What is expected: From the records below, set down exactly the lines starting with the line that contains "Definition find_initrd_module (st" and going on through the line that contains "let? found := find_module_loop". Nothing else is wanted.

Listed records:
▬▬▬▬▬▬

(** Each turn moves the offset by at least a block, so the fuel is one turn
    per block and one for the last test. *)
Definition parse_tar_image (base : list Z) (size : Z) : M initrd unit :=
  guard (size <? SCDK_TAR_BLOCK_SIZE) SCDK_ERR_INVAL ;;
  modify (with_files (replicate SCDK_INITRD_MAX_FILES entry_zero) 0) ;;
  parse_tar_loop (S (Z.to_nat (size / SCDK_TAR_BLOCK_SIZE))) base size 0 ;;
  let* count := gets initrd_file_count in
  guard (count =? 0)%nat SCDK_ERR_NOENT.

(** ["scdk.initrd"] and ["/scdk.initrd"]. *)
Definition initrd_name : list Z := [115; 99; 100; 107; 46; 105; 110; 105; 116; 114; 100; 0].

Fixpoint find_module_loop (l : list (option limine_file)) (n : nat) {struct n} :
    result (option limine_file) :=
  match n, l with
  | O, _ => Ok None
  | S _, [] => Ub
  | S n, None :: l => find_module_loop l n
  | S n, Some file :: l =>
      let? named := str_eq (lf_string file) (Some initrd_name) in
      let? ends :=
        if named then Ok true
        else str_ends_with (lf_path file) (Some (c_slash :: initrd_name)) in
      if ends then Ok (Some file) else find_module_loop l n
  end.
Definition find_initrd_module (st : initrd) : result (option limine_file) :=
  match limine_modules st with
  | None => Ok None
  | Some r =>
      if (module_count r =? 0)%nat then Ok None
      else
        let? found := find_module_loop (modules r) (module_count r) in
        match found with
        | Some file => Ok (Some file)
        | None => deref (modules r !! 0%nat)
        end
  end.

Definition scdk_initrd_init_from_limine : M initrd unit :=
  let* module := query find_initrd_module in
  match module with
  | Some {| lf_address := Some address; lf_size := size |} =>
      guard (size =? 0) SCDK_ERR_NOENT ;;
      parse_tar_image address size ;;
      modify (λ st, {| limine_modules := limine_modules st; initrd_files := initrd_files st;
                       initrd_file_count := initrd_file_count st; initrd_initialized := true |})
  | _ => fail SCDK_ERR_NOENT
  end.

(** ** Queries *)

(** [for (i = 0; i < initrd_file_count; i++) if (p(initrd_files[i])) ...return] *)
Fixpoint first_file (p : scdk_initrd_entry → result bool) (files : list scdk_initrd_entry)
    (n : nat) {struct n} : result (option scdk_initrd_entry) :=
  match n, files with
  | O, _ => Ok None
  | S _, [] => Ub
  | S n, f :: files =>
      let? b := p f in
      if b then Ok (Some f) else first_file p files n
  end.

Definition scdk_initrd_find (st : initrd) (path : list Z) : result scdk_initrd_entry :=
  let? _ := rguard (negb (initrd_initialized st)) SCDK_ERR_NOTSUP in
  let? f := first_file (λ f, str_eq (Some path) (Some (ie_path f)))
              (initrd_files st) (initrd_file_count st) in
  match f with Some f => Ok f | None => Err SCDK_ERR_NOENT end.

Fixpoint trim_slashes (path : list Z) (len : nat) : result nat :=
  match len with
  | S (S _ as l) =>
      let? c := load8 path l in
      if c =? c_slash then trim_slashes path l else Ok len
  | _ => Ok len
  end.
Definition normalized_query_len (path : list Z) : result nat :=
  let? len := strlen path in trim_slashes path len.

▬▬▬▬▬▬

Exercise response:
Definition find_initrd_module (st : initrd) : result (option limine_file) :=
  match limine_modules st with
  | None => Ok None
  | Some r =>
      if (module_count r =? 0)%nat then Ok None
      else
        let? found := find_module_loop (modules r) (module_count r) in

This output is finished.